Cytoprotection by tauroursodeoxycholic acid and tauro-beta-muricholic acid against taurochenodeoxycholic acid-induced toxicity was examined with reference to intracellular bile acid content in primary cultured rat hepatocytes. In comparison with levels in the group administered taurochenodeoxycholic acid 1 mmol/L alone, lactate dehydrogenase levels in the culture medium decreased significantly in groups simultaneously administered taurochenodeoxycholic acid 1 mmol/L and tauroursodeoxycholic acid 0.5 to 2 mmol/L or tauro-beta-muricholic acid. Results of the trypan blue uptake test indicated that the lactate dehydrogenase release was indeed caused by cell damage.
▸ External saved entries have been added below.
(** [fcntl]. *)
Lemma setfd_answer fd arg s r s' :
  setfd_of fd arg s = Some (r, s') ->
  match opened (view (sy_proc s)) fd with
  | None => r = Err EBADF /\ unchanged (view (sy_proc s)) (view (sy_proc s'))
  | Some e => r = Ok 0 /\ same_descs (view (sy_proc s)) (view (sy_proc s')) /\
      dv_fds (view (sy_proc s')) = set_open (dv_fds (view (sy_proc s))) (fd_put (open_fds (dv_fds (view (sy_proc s)))) fd (mkFdEntry (ofd_ref e) arg))
  end.
Proof.
  rewrite opened_view, open_view. unfold setfd_of, fd_result, proc_result. pose proof (get_mut_at (sy_proc s) fd (fun e => mkFdEntry (ofd_ref e) arg)) as Hm.
  destruct (FdTable.get_mut _ fd _) as [t|err] eqn:Eg; cbn beta iota.
  - destruct Hm as [e He]. rewrite He. intros [= <- <-]. pose proof (flags_view _ _ arg _ He) as Hv. unfold set_fd_flags in Hv. rewrite Eg in Hv.
    cbn [set_proc sy_proc]. rewrite Hv. by split_and!.
  - destruct Hm as [-> ->]. intros [= <- <-]. cbn [set_proc sy_proc]. rewrite with_fds_same. by split.
Qed.

Lemma mut_view p i f o new :
  Ofd.get (pr_ofd_table p) i = Some o -> bare (f o) = new -> becomes (view p) i new (view (with_ofds p (Ofd.get_mut (pr_ofd_table p) i f))).
Proof.
  intros Ho Hn. split; [done|]. intros j. unfold view. cbn [dv_desc with_ofds with_descriptors pr_ofd_table]. rewrite get_mut_spec, Ho.
  destruct (Nat.eqb_spec j i); [cbn; by rewrite Hn|done].
Qed.

Lemma setfl_bits old arg : setfl_spec old arg (Z.lor (Z.ldiff old SETFL_MODIFIABLE) (Z.land arg SETFL_MODIFIABLE)).
Proof.
  intros n Hn. unfold SETFL_MODIFIABLE. rewrite Z.lor_spec, Z.ldiff_spec, Z.land_spec, Z.lor_spec. by destruct (Z.testbit O_APPEND n || Z.testbit O_NONBLOCK n), (Z.testbit old n), (Z.testbit arg n).
Qed.

Lemma ofd_at_step {B} (f : OpenFileDesc -> M B) idx s o : Ofd.get (pr_ofd_table (sy_proc s)) idx = Some o -> (let! o := ofd_at idx in f o) s = f o s.
Proof. intros Ho. unfold ofd_at, bind, gets, lift. by rewrite Ho. Qed.

(** The commands that read or change the description. *)
Lemma desc_cmd_answer fd cmd arg s r s' (f : nat -> OpenFileDesc -> M Z) :
  descs_ok (sy_proc s) [] -> cmd ∈ [F_GETFL; F_SETFL; F_SETOWN; F_GETOWN] ->
  (forall i o, Ofd.get (pr_ofd_table (sy_proc s)) i = Some o -> f i o s = Some (r, s') ->
     fcntl_desc (view (sy_proc s)) i (bare o) cmd arg r (view (sy_proc s'))) ->
  (let! e := fd_entry fd in let! o := ofd_at (ofd_ref e) in f (ofd_ref e) o) s = Some (r, s') -> fcntl_spec (view (sy_proc s)) fd cmd arg r (view (sy_proc s')).
Proof.
  intros Hd Hc Hf. unfold fcntl_spec. rewrite decide_True by (revert Hc; unfold fcntl_cmds; set_solver). rewrite opened_view, fd_entry_step.
  destruct (fd_at _ fd) as [e|] eqn:Ee; [|intros [= <- <-]; by split].
  assert (exists i, fds_of (sy_proc s) !! i = Some e) as [i Hi] by (revert Ee; unfold fd_at; destruct (fd_index fd) as [i|]; [by exists i|done]).
  destruct (counted_live _ _ _ _ _ (ds_counts _ _ Hd) Hi) as [o Ho]. rewrite (ofd_at_step _ _ _ o Ho). intros E.
  assert (is_dupfd cmd = false /\ (cmd =? F_GETFD) = false /\ (cmd =? F_SETFD) = false) as (-> & -> & ->) by (revert Hc; rewrite !elem_of_cons, elem_of_nil; intros [->|[->|[->|[->|[]]]]]; done).
  exists (bare o). split; [unfold view; cbn [dv_desc]; by rewrite Ho|by apply Hf].
Qed.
After the administration of tauroursodeoxycholic acid 2 mmol/L or tauro-beta-muricholic acid 2 mmol/L, intracellular taurochenodeoxycholic acid content was consistently reduced to half of that after administration of taurochenodeoxycholic acid alone. Simultaneous administration of dibutyl cyclic AMP also reduced intracellular taurochenodeoxycholic acid content and lactate dehydrogenase release. Being rinsed with tauroursodeoxycholic acid and tauro-beta-muricholic acid after being precultured in taurochenodeoxycholic acid 1 mmol/L also markedly reduced their taurochenodeoxycholic acid content. Taurocholic acid caused limited reduction of intracellular taurochenodeoxycholic acid but not suppression of lactate dehydrogenase release. Taurodehydrocholic acid showed no reduction of taurochenodeoxycholic acid content and no decrease of lactate dehydrogenase release. Although only small amounts of tauroursodeoxycholic acid or tauro-beta-muricholic acid were found to accumulate in hepatocytes, taurocholic acid increased as if replacing taurochenodeoxycholic acid. The results suggest that tauroursodeoxycholic acid or tauro-beta-muricholic acid may exert cytoprotective effects by lowering intracellular taurochenodeoxycholic acid levels associated with their optimal hydrophilicity.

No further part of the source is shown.